Glass-top cohiba's :smoke2:


----------



## Architeuthis (Mar 31, 2007)

Tapewormboy said:


> This is a joke right?


I was thinkin' the same thing...


----------



## techworlock (Sep 25, 2007)

Not a joke. New counterfeits have really made it difficult to tell. The labels are real, the seals and certs are real. These are Esplendidos, not Cristals as they were in the past. The overall quality of the cigar build is excellent. There may be people out there that will be fooled by these.

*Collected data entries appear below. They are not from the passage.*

(** First [require] block of go.mod (lines 7-27): the modules the main
    module names without an [// indirect] mark. *)
Definition require_direct : list Require := [
  req "github.com/LeenHawk/caddy-edgeone-ip" "v0.1.1" false;
  req "github.com/WeidiDeng/caddy-cloudflare-ip" "v0.0.0-20231130002422-f53b62aa13cb" false;
  req "github.com/caddy-dns/tencentcloud" "v0.4.3" false;
  req "github.com/caddyserver/caddy/v2" "v2.10.2" false;
  req "github.com/caddyserver/forwardproxy" "v0.0.0-20251013200746-bb364cc53204" false;
  req "github.com/caddyserver/jsonc-adapter" "v0.0.0-20200325004025-825ee096306c" false;
  req "github.com/fvbommel/caddy-combine-ip-ranges" "v0.0.1" false;
  req "github.com/greenpau/caddy-security" "v1.1.31" false;
  req "github.com/imgk/caddy-trojan" "v0.2.10-2" false;
  req "github.com/lanrat/caddy-dynamic-remoteip" "v0.0.0-20231007025615-f72ed4fc7b9c" false;
  req "github.com/mholt/caddy-events-exec" "v0.1.0" false;
  req "github.com/mholt/caddy-l4" "v0.0.0-20251209130418-1a3490ef786a" false;
  req "github.com/mholt/caddy-ratelimit" "v0.1.0" false;
  req "github.com/mholt/caddy-webdav" "v0.0.0-20250805175825-7a5c90d8bf90" false;
  req "github.com/monobilisim/caddy-ip-list" "v0.0.0-20250818180736-cd5c45325ade" false;
  req "github.com/okrc/caddy-uploadcert-tencentcloud" "v0.1.2" false;
  req "github.com/porech/caddy-maxmind-geolocation" "v1.0.1" false;
  req "github.com/tuzzmaniandevil/caddy-dynamic-clientip" "v1.0.5" false;
  req "github.com/xcaddyplugins/caddy-trusted-cloudfront" "v0.0.0-20240604042247-0a0864e80f1c" false
].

I'm just trying to help educate people before they pay $400 for fakes.


----------



## newlifetaxidermy (Sep 25, 2008)

Unless you replaced the ones that came in that box with real ones, they are fake. The give aways are the glass top and the crest of the seal.


----------



## K Baz (Mar 2, 2007)

I agree fakers are becoming better and better. I think everyone should check out the fake cigar primer at CigarNexus.com - the Ultimate Online Cigar Information Resource for info.

Also remember if the price is to good to be true it is - always by from a reputable source and if you don't know the source ask (pm) someone in the know BEFORE you buy.

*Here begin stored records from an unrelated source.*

(** What [sign_hash] does once both exchanges went through. *)
Lemma sign_hash_run (self : LedgerStarknetApp) (path : Bip32Path)
    (hash_val : Z) (w : World Dev) (d1 d2 : Dev) (ack : bytes)
    (r : result bytes) :
  0 <= hash_val < 2 ^ 252 ->
  transport (register_path_command self path) (device w) = (d1, Ok ack) ->
  transport (sign_command self (be_digits 32 (Z.shiftl hash_val 4))) d1
  = (d2, r) ->
  sign_hash transport self path hash_val w
  = (MkWorld d2 (sent w ++ [register_path_command self path;
                            sign_command self
                              (be_digits 32 (Z.shiftl hash_val 4))]),
     response <- r ;;
     if well_framed_signature response
     then Ok [int_from_bytes (slice 1 33 response);
              int_from_bytes (slice 33 65 response)]
     else Raise (ValueError
                   (unexpected_length SIGNATURE_LENGTH (len response)))).
Proof.
  intros Hh H1 H2. unfold sign_hash, mbind, lift.
  rewrite derivation_path_to_bytes_ok.
  rewrite (apdu_exchange_run _ _ _ _ _ _ _ _ H1).
  rewrite (int_to_bytes_in_range _ _ (shifted_hash_range _ Hh)).
  cbn beta iota. fold (register_path_command self path).
  rewrite (apdu_exchange_run (client self) 2 1 0 _
             (MkWorld d1 (sent w ++ [register_path_command self path])) d2 r H2).
  cbn [sent]. rewrite <- app_assoc. cbn [app].
  destruct r as [response|e]; [|reflexivity].
  cbn [bind]. unfold well_framed_signature, ret, raise, getitem.
  destruct (len response =? SIGNATURE_LENGTH + 1) eqn:Hlen; cbn [negb andb].
  - destruct response as [|tag rest]; [discriminate Hlen|].
    cbn [nth_error]. destruct (int_of_byte tag =? SIGNATURE_LENGTH);
      reflexivity.
  - reflexivity.
Qed.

PS the cigars are so fake in the picture I can tell with out even clicking the picture to get a full sized look - my GAWD are they fake hurts my eyes looking at them. :crash:


----------



## bobarian (Oct 1, 2007)

:r:r:r


----------



## Cypress (Jun 27, 2007)

I have to ask where the original pic came from.


----------



## SixPackSunday (Dec 25, 2008)

maybe he's testing his work before he tries to sell em? 

nah just kidding. i couldnt tell a fake from real from a dog rocket by just looking...


----------



## CosmoKCohiba (Nov 6, 2008)

They are real in the sense that they are material, not imaginary, not an illusion or computer generated. In every other measure of "realness", they are however, entirely fake!


----------



## K Baz (Mar 2, 2007)

Fake doesn't mean its bad its just fake - think bewbs. But it is most likely bad.


----------



## Prefy (Mar 6, 2007)

REAL!:crazy:


----------



## Cypress (Jun 27, 2007)

When i hear the "Real or Fake" question something else comes to mind rather than cigars.


----------



## Prefy (Mar 6, 2007)

The real question here is "Have you heard?"


----------



## CaptainJeebes (Apr 26, 2008)

well they look like real cigars to me


----------



## smokinj (Jan 16, 2008)

fakest of fake


----------



## PaleRider (Nov 21, 2008)

Not only are Cohibas not sold in glass top boxes, but the Habanos Sticker is on the wrong side, they go on the right side. Additionally the seal belongs on the left.:smoke2:


----------



## clampdown (Feb 7, 2006)

:boom: Haha, a few people said they were real?


----------



## DBCcigar (Apr 24, 2008)

*FAKE​*


----------



## DBCcigar (Apr 24, 2008)

Check out this site. It's one of my favorites; VERY informative.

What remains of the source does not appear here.